(EXTRACTED INFORMATION)

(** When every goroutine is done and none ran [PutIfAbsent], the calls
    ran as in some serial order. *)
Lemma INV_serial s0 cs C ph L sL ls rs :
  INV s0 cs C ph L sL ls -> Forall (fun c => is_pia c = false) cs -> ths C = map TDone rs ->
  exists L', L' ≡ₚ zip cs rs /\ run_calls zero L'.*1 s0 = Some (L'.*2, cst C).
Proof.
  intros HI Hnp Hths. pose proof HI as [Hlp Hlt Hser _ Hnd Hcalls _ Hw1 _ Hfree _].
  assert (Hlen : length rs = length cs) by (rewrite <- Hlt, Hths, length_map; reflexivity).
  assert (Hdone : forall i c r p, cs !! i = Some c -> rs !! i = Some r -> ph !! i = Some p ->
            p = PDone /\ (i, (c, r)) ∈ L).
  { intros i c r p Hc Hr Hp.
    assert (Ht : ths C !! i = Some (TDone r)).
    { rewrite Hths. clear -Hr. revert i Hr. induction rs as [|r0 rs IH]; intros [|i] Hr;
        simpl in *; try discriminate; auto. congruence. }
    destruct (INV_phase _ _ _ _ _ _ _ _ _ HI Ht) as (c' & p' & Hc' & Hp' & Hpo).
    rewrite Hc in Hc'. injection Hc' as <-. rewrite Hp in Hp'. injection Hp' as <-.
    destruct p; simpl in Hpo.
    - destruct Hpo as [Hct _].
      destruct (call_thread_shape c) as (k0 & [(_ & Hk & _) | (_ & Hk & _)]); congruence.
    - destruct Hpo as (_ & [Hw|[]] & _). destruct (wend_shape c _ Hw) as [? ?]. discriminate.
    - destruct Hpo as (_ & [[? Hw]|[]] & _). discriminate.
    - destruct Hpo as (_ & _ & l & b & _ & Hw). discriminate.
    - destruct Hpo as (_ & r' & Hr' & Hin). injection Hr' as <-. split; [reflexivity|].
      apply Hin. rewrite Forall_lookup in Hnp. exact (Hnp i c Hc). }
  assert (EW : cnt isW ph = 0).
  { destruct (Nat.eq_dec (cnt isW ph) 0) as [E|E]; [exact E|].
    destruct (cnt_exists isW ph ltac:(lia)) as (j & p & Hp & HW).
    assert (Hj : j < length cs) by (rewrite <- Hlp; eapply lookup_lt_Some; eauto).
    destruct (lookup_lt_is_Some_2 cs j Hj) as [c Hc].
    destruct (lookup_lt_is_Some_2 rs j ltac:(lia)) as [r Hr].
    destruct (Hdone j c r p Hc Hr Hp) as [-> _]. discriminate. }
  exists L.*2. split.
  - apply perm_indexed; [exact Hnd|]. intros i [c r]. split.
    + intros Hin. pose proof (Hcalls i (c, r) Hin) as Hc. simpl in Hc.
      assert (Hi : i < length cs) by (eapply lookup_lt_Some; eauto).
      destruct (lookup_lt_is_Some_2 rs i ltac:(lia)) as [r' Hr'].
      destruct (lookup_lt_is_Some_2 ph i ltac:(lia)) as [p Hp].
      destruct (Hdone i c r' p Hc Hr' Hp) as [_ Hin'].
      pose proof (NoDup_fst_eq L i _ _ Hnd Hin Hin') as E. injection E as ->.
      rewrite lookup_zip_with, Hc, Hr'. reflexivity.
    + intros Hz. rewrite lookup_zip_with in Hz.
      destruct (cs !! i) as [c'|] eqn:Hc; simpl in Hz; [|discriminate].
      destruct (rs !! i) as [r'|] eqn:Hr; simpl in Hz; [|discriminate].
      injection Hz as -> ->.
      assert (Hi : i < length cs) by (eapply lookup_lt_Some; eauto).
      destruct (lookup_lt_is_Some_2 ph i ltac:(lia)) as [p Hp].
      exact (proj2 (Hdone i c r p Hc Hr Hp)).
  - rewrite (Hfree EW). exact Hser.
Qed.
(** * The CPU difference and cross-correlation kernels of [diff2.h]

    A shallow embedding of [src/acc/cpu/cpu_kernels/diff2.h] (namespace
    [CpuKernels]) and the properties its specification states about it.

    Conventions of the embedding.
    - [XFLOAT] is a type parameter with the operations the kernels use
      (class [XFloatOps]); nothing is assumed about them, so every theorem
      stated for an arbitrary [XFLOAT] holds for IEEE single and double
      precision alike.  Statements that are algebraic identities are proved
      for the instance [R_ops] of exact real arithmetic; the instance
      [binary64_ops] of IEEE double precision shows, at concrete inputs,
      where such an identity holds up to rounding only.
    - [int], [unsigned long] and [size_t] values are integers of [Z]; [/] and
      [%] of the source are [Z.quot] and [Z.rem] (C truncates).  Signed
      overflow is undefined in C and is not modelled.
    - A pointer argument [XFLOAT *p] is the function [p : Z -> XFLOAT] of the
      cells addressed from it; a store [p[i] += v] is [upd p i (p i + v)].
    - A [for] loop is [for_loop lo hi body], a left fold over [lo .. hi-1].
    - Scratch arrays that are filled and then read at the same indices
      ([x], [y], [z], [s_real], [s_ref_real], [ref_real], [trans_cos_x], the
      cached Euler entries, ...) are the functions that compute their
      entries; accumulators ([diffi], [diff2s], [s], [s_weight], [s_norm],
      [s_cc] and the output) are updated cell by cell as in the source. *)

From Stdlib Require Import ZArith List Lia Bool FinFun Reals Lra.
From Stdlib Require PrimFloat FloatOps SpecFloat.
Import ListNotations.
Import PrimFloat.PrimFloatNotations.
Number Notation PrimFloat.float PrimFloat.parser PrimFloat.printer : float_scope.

(End EXTRACTED INFORMATION)

Your reply should consist solely of the number of lines above that contain the word "IEEE".

2